The Broadband Challenge

Date: 18 Jul 2012 | posted in: Media Coverage, MuniNetworks | 0 Facebooktwitterredditmail

The Line, July 18, 2012

Here’s the pop quiz for today–If you wanted to use your garage for a high-tech startup, one that was going to require a gig of connectivity, where would be the best possible place for that garage to be located? Silicon Valley? Raleigh-Durham’s Research Triangle? The Twin Cities?

Wrong, wrong and wrong. The fastest, cheapest, and most reliable broadband service in the U.S., the kind that high-tech companies demand, is currently located in Chattanooga, Tennessee. The reason, says Christopher Mitchell, Director, Telecommunications as Commons Initiative, is that the Tennessee town made a commitment to building a publically owned fiber network back in the 1990s, and eventually became the first place in the country to offer everyone in the community access to the much-sought-after “gig,” the ultra-high-speed 1Gbps network connection.

Bridging the Divide

Mitchell works for the Institute for Local Self-Reliance (ILSR), a 20-year-old nonprofit organization based in Minneapolis. The institute recently released a report, Broadband at the Speed of Light, that details how Chattanooga and two other cities–Lafayette, Louisiana and Bristol, Virginia–were able to build their own citywide cable and fiber-to-the-home (FTTH) networks. The cities are three examples from more than 150 communities nationwide which have battled taxpayer skepticism and opposition by telephone and cable companies to create municipally owned broadband networks.

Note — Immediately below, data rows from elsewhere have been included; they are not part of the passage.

Lemma run_event_inv s event s' :
  run_event s event = Ok s' → ∃ plan, deriveAcquisitionTransition s event = Ok plan ∧ s' = pl_next plan.
Proof. intros (plan & Hp & [= <-])%res_bind_Ok. by exists plan. Qed.

Lemma run_events_reachable s events s' : reachable s → run_events s events = Ok s' → reachable s'.
Proof.
  intros Hs Hr. eapply (res_fold_invariant reachable); [|exact Hs|exact Hr].
  intros s1 e s2 H1 _ (plan & Hp & ->)%run_event_inv. by eapply reach_step.
Qed.

(** ** What only grows *)

Record later (s s' : AcquisitionMachineSnapshot) : Prop := {
  lt_request : sn_requestIdentityHash s' = sn_requestIdentityHash s;
  lt_configuration : sn_acquisitionConfigurationHash s' = sn_acquisitionConfigurationHash s;
  lt_journal : sn_marketAcquisitionJournalId s' = sn_marketAcquisitionJournalId s;
  lt_nonce : sn_runSessionNonce s' = sn_runSessionNonce s;
  lt_declared : sn_acquisitionDeclaredMonotonicMs s' = sn_acquisitionDeclaredMonotonicMs s;
  lt_clock : sn_lastMonotonicMs s <= sn_lastMonotonicMs s';
  lt_evidence : sn_quotaWindowEvidence s `prefix_of` sn_quotaWindowEvidence s';
  lt_page : sn_pageOrdinal s <= sn_pageOrdinal s';
  lt_pages : bu_successfulPages (sn_budgets s) <= bu_successfulPages (sn_budgets s');
  lt_consumed : sn_consumedTokenHashes s ⊆ sn_consumedTokenHashes s';
  lt_lane : sn_laneDisabled s = true → sn_laneDisabled s' = true
}.

#[export] Instance later_preorder : PreOrder later.
Proof.
  split.
  - intros s. by split.
  - intros s1 s2 s3 [] []. split; try congruence; try lia; [by etrans|by etrans|auto].
Qed.

Lemma ordered_evidence s : machine_inv s → ordered (sn_quotaWindowEvidence s).
Proof. intros Hs. apply (mi_quota _ Hs). Qed.

Lemma transition_later s event plan :
  machine_inv s → deriveAcquisitionTransition s event = Ok plan → later s (pl_next plan).
Proof.
  intros Hs Ht. apply transition_inv in Ht as (_ & _ & _ & _ & now & _ & Hst).
  destruct Hst as [E1 E2 E3 E4 E5 _ _ [Hc Hle] Ha Hp Had Hl]. split; try done; [lia|..].
  - destruct (ev_body event); try (by destruct Ha as [-> _]).
    destruct Ha as [[deadline Ha] _].
    apply (quota_admitted _ _ _ _ _ _ (mi_quota _ Hs)) in Ha as [_ (p & _ & -> & _)]; [|lia].
    by apply prefix_app_r.
  - destruct (ev_body event); try (destruct Hp as [_ -> _ _]; lia). destruct Hp as [h [_ _ _ -> _ _ _]]. lia.
  - destruct (ev_body event); (lia || (destruct Had as [-> _]; lia)).
  - destruct (ev_body event); try (by destruct Hp as [-> _ _ _]).
    destruct Hp as [h [_ _ -> _ _ _ _]]. intros x Hx. apply elem_of_sort_by, elem_of_app. by left.
Qed.

Lemma run_later s events s' :
  machine_inv s → run_events s events = Ok s' → machine_inv s' ∧ later s s'.
Proof.
  intros Hs Hr.
  eapply (res_fold_invariant (λ s', machine_inv s' ∧ later s s')); [|by split|exact Hr].
  intros s1 e s2 [H1 H2] _ (plan & Hp & ->)%run_event_inv.
  split; [by eapply transition_machine_inv|]. etrans; [exact H2|by eapply transition_later].
Qed.

(** ** Termination *)

(** How far a state is from the end when no further attempt starts. *)
Definition rank (s : AcquisitionState) : Z :=
  match s with
  | S_attempt_active => 11 | S_response_accepted => 10 | S_artifact_committing => 9
  | S_artifact_committed => 8 | S_artifact_verifying => 7 | S_page_verified => 6
  | S_checkpointing => 5 | S_waiting_retry | S_declared | S_chain_complete => 4
  | S_preflighting | S_normalizing => 3 | S_dispatch_ready | S_ready_for_selection => 2
  | S_credential_ready | S_selecting => 1
  | S_completed | S_stopped | S_failed_clean | S_quarantined => 0
  end.

Definition measure (s : AcquisitionMachineSnapshot) : Z :=
  11 * (MAX_ATTEMPTS_PER_ACQUISITION - bu_attempts (sn_budgets s)) + rank (sn_currentState s).

Lemma rank_step body s :
  EVENT_TARGETS body ∈ ACQUISITION_TRANSITIONS s →
  match body with Dispatch_started _ _ => s = S_credential_ready | _ => rank (EVENT_TARGETS body) < rank s end.
Proof.
  intros Ht. apply list_elem_of_In in Ht.
  destruct s; cbn [ACQUISITION_TRANSITIONS In] in Ht; destruct_or? Ht; try done;
    destruct body; cbn in Ht |- *; (discriminate || lia || done).
Qed.

Lemma transition_measure s event plan :
  deriveAcquisitionTransition s event = Ok plan → 0 <= measure (pl_next plan) < measure s.
Proof.
  intros Ht. apply transition_inv in Ht as (_ & Hv & _ & _ & now & _ & Hst).
  destruct Hst as [_ _ _ _ _ Hto Htr _ Ha _ _ _]. rewrite Hto in Htr. apply rank_step in Htr.
  pose proof (va_attempts _ Hv) as Hb. unfold measure. change MAX_ATTEMPTS_PER_ACQUISITION with 48.
  rewrite Hto. split; [destruct (EVENT_TARGETS _); cbn [rank]; lia|].
  destruct (ev_body event); try (destruct Ha as [_ ->]; lia).
  destruct Ha as (_ & -> & _). rewrite Htr. cbn [EVENT_TARGETS rank]. lia.
Qed.

Lemma run_measure s events s' :
  run_events s events = Ok s' → 0 <= measure s → Z.of_nat (length events) <= measure s - measure s' ∧ 0 <= measure s'.
Proof.
  revert s. induction events as [|e events IH]; intros s Hr Hm.
  - apply Ok_inj in Hr as <-. cbn. lia.
  - apply res_bind_Ok in Hr as (s1 & (plan & Hp & ->)%run_event_inv & Hr).
    apply transition_measure in Hp. apply IH in Hr; [|lia]. cbn [length]. lia.
Qed.
End runs.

These networks, says Mitchell, are far superior to Twin Cities’ systems in price, speed, and reliability. They are also a positive step forward in closing what experts refer to as the “digital divide,” which, according to the  Federal Communications Commission, means that 65 percent of all Americans have broadband access at home, but, in households with less than $20,000 in annual income, only 40 percent do. Nationwide, half of all Hispanics and 41 percent of African-American homes lack broadband.

More than Movie Downloads

If you’re thinking that the only benefit to ultra-high-speed broadband is that you’ll be able to download the newest blockbuster movie faster, you’re missing the bigger picture, Mitchell says. Broadband is increasingly becoming one of the infrastructure requirements that help attract and retain “creative-class”  talent to metropolitan areas. In the course of interviewing subjects for his study, Mitchell met people in Chattanooga who moved there instead of Silicon Valley, motivated by the high quality and low cost of the broadband connection.

In a community approaching half a million in population, city officials report that in the three years since fiber launched, Chattanooga has added 4,800 jobs and $1.3 billion in capital investment from advanced manufacturing, telecommunications, and technology-oriented companies. “Businesses have moved from Knoxville, which is 100 miles away, because the cost for broadband is eight times lower in Chattanooga,” Mitchell says.

….

“Lay a Lot of Fiber”

Asked what he’d do if he were suddenly given the power to mandate action in the broadband sector, Mitchell chuckles. “Since I’m from the Institute for Local Self-Reliance, I suppose I wouldn’t make any arbitrary decisions, but I’d start up some conversations with citizens and businesses. And I’d want to do something around antitrust about the cable companies, which have agreed to carve up the market and block additional competition.”

After that? “I’d start laying a lot of fiber, right away,” Mitchell says.